All that is left of Bolton Priory is before us when we reach the Cavendish Memorial. Close to this spot, though hidden from the road, is the log hut known as Hartington Seat, the point of view whence the ruin looks its loveliest. We are at the edge of a wooded cliff. The Priory lies far below us in its level graveyard, framed in trees; the river sweeps away from our feet, and after curving thrice, disappears into the blue haze of the hills. Between the churchyard and the foot of the red cliffs beyond the Wharfe lies the regular line of the monks' stepping-stones, by which for many centuries, probably, the congregation of the faithful came from the hills to their devotions; and came, too, on other occasions, laden with fruit or game for the hospitable table of the prior. Do not go to Bolton on a bank holiday, nor, if you can help it, in August, lest you should find as many people as were there in the days of its splendour, when the canons and the lay-brethren and the men-at-arms and the thirty servants and the unnumbered serfs and the frequent guests made it a stirring place. Yet it is always possible to find an early hour when there is peace in the ruined choir, where somewhere in the shadow of the arcaded walls the dust of the Shepherd Lord lies under the grass. Bolton was sold to the Shepherd's son, the first Earl of Cumberland, at the time of the Dissolution, when the building of the west tower was brought to a sudden standstill, and the nave, the parish church, was separated by a wall from the choir, the monks' church, which would be needed no more. There stands the tower, still unfinished; and here is the nave, now, as then, a parish church, where for seven hundred years without interruption, it is said, services have been held Sunday by Sunday. The beauty of the interior, unfortunately, is not great. The Early Victorian Age has left its fatal stamp upon it. It was not till forty years ago that the walls were cleansed of whitewash; and in 1851 a large sum of money was mis-spent at the Great Exhibition in acquiring some dreadful glass.
THE CHOIR, BOLTON PRIORY
The motorist's route from Bolton Bridge to Harrogate is undoubtedly the moorland road by Blubberhouses. The contour-book describes it as rough and steep; but the steepness is nowhere very severe, and the surface is now excellent, while the moors have their usual charms—charms not only for the artist, though these are appealing enough, but special charms for the motorist too, the delight of an unfenced road and a wide country. Not that this road lies altogether on the moors. There are woods here and there, and soft, green beds of bracken, and slopes of massive rock; and presently we pass the great reservoir of the Leeds waterworks. Then the country opens out again, and we have a series of fine wide views till Harrogate appears below us, occupying a considerable proportion of the landscape.
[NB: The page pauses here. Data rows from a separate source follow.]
(** A run of three surrogates is reported by its first and last index. *)
Example encode_surrogate_run :
  py_encode (lit "a" ++ [56448; 56449; 57343]%N ++ lit "b") =
  Raise (Raised true
           (lit "'utf-8' codec can't encode characters in position 1-3: surrogates not allowed")).
Proof. reflexivity. Qed.

(** The tabs read every page: on a result whose third page is [None] the
    display raises and the question is not posted, although the builder,
    which reads two pages, returns a context for it. *)
Example chat_null_page py_repr exc_text log :
  prepare_chat_context py_repr xray_null_page (VStr (lit "Q")) =
  Ok (VStr (lit "Summary: S" ++ nl ++ nl ++ lit "Document Content: a b")) /\
  chat py_repr exc_text world_chat ask_example
    (<["xray_data" := xray_null_page]> ∅) log =
  (End (Crashed TypeError), <["xray_data" := xray_null_page]> ∅, log).
Proof. split; reflexivity. Qed.

(** ** The theorems above at example inputs *)


Lemma script_without_client_witness :
  data_calls (script no_repr no_text world_no_key upload_example ∅ []).2 = [].
Proof.
  apply (script_without_client no_repr no_text world_no_key upload_example
           ∅ []).
  intros [[Hkey _] _]. by apply Hkey.
Defined.

Lemma loaded_result_is_kept_witness :
  Forall no_reset steps_with_upload /\
  loaded session_with_chat /\
  (session_runs no_repr no_text steps_with_upload session_with_chat []).1
    !! "xray_data" = Some xray_example /\
  data_calls
    (session_runs no_repr no_text steps_with_upload session_with_chat []).2 =
  [].
Proof.
  assert (Hsteps : Forall no_reset steps_with_upload).
  { by repeat constructor. }
  assert (Hloaded : loaded session_with_chat) by reflexivity.
  split; [exact Hsteps|]. split; [exact Hloaded|].
  exact (loaded_result_is_kept no_repr no_text steps_with_upload
           session_with_chat [] Hsteps Hloaded).
Defined.

Lemma chat_history_append_only_witness :
  exists more,
    (session_runs no_repr no_text steps_with_question session_with_chat []).1
      !! "chat_history" =
    Some (VList ([ turn "user" (VStr (lit "What is this?"));
                   turn "assistant" (VStr (lit "A sample.")) ] ++ more)).
Proof.
  apply (chat_history_append_only no_repr no_text steps_with_question
           session_with_chat []).
  - by repeat constructor.
  - reflexivity.
Defined.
Harrogate is exactly what one would expect it to be: a place of large hotels and fine shops, a place whose ideals are comfort and prosperity. Those who like to motor round a centre—a plan which has many advantages—could hardly find a better base for their operations.
"The great merit of Harrogate," wrote George Eliot, "is that one is everywhere close to lovely open walks." Our field has widened since her day, but Harrogate's great merit is still its merit as a centre. In this respect it is superior even to York, though in itself not worthy to be named with that incomparable city. To the west, within easy distance, are Nidderdale and Wharfedale; to the north are Ripon, Fountains, and Jervaulx, with Middleham and even Wensleydale for the enterprising; to the south is Kirkstall Abbey on the outskirts of Leeds. Byland and Rievaulx may be seen in a single day's drive, and only twenty-one miles away is York itself.
Harrogate is so entirely, so aggressively modern, so resolute to let bygones be bygones, that one learns with something of a shock how it came by its name. Harrogate, it appears, means the Soldiers' Hill on the Road. The soldiers who lived on the hill were Roman: the road was the Roman road through the forest of Knaresborough. Except for this faint hint of an earlier and more strenuous life, the history of Harrogate is the history of its "Spaw." These crowded acres were a bare, uninhabited common at the end of the sixteenth century, when Captain Slingsby, wandering one day across the Stray, was led by the tewits to a spring that cured him of his ills, which had hitherto yielded only to the waters of Germany. He set a roof over the precious spot, and so this spring became the fons et origo of modern Harrogate. And the Stray, though now in the heart of a large town, is still uninhabited, still common-land; for a century after the discovery of the Tewit Well, when hotels were already thick upon the surrounding ground, an Act of Parliament was passed by which two hundred acres of land were presented for ever to the people of Harrogate, to serve for the daily walks of those who drank the waters.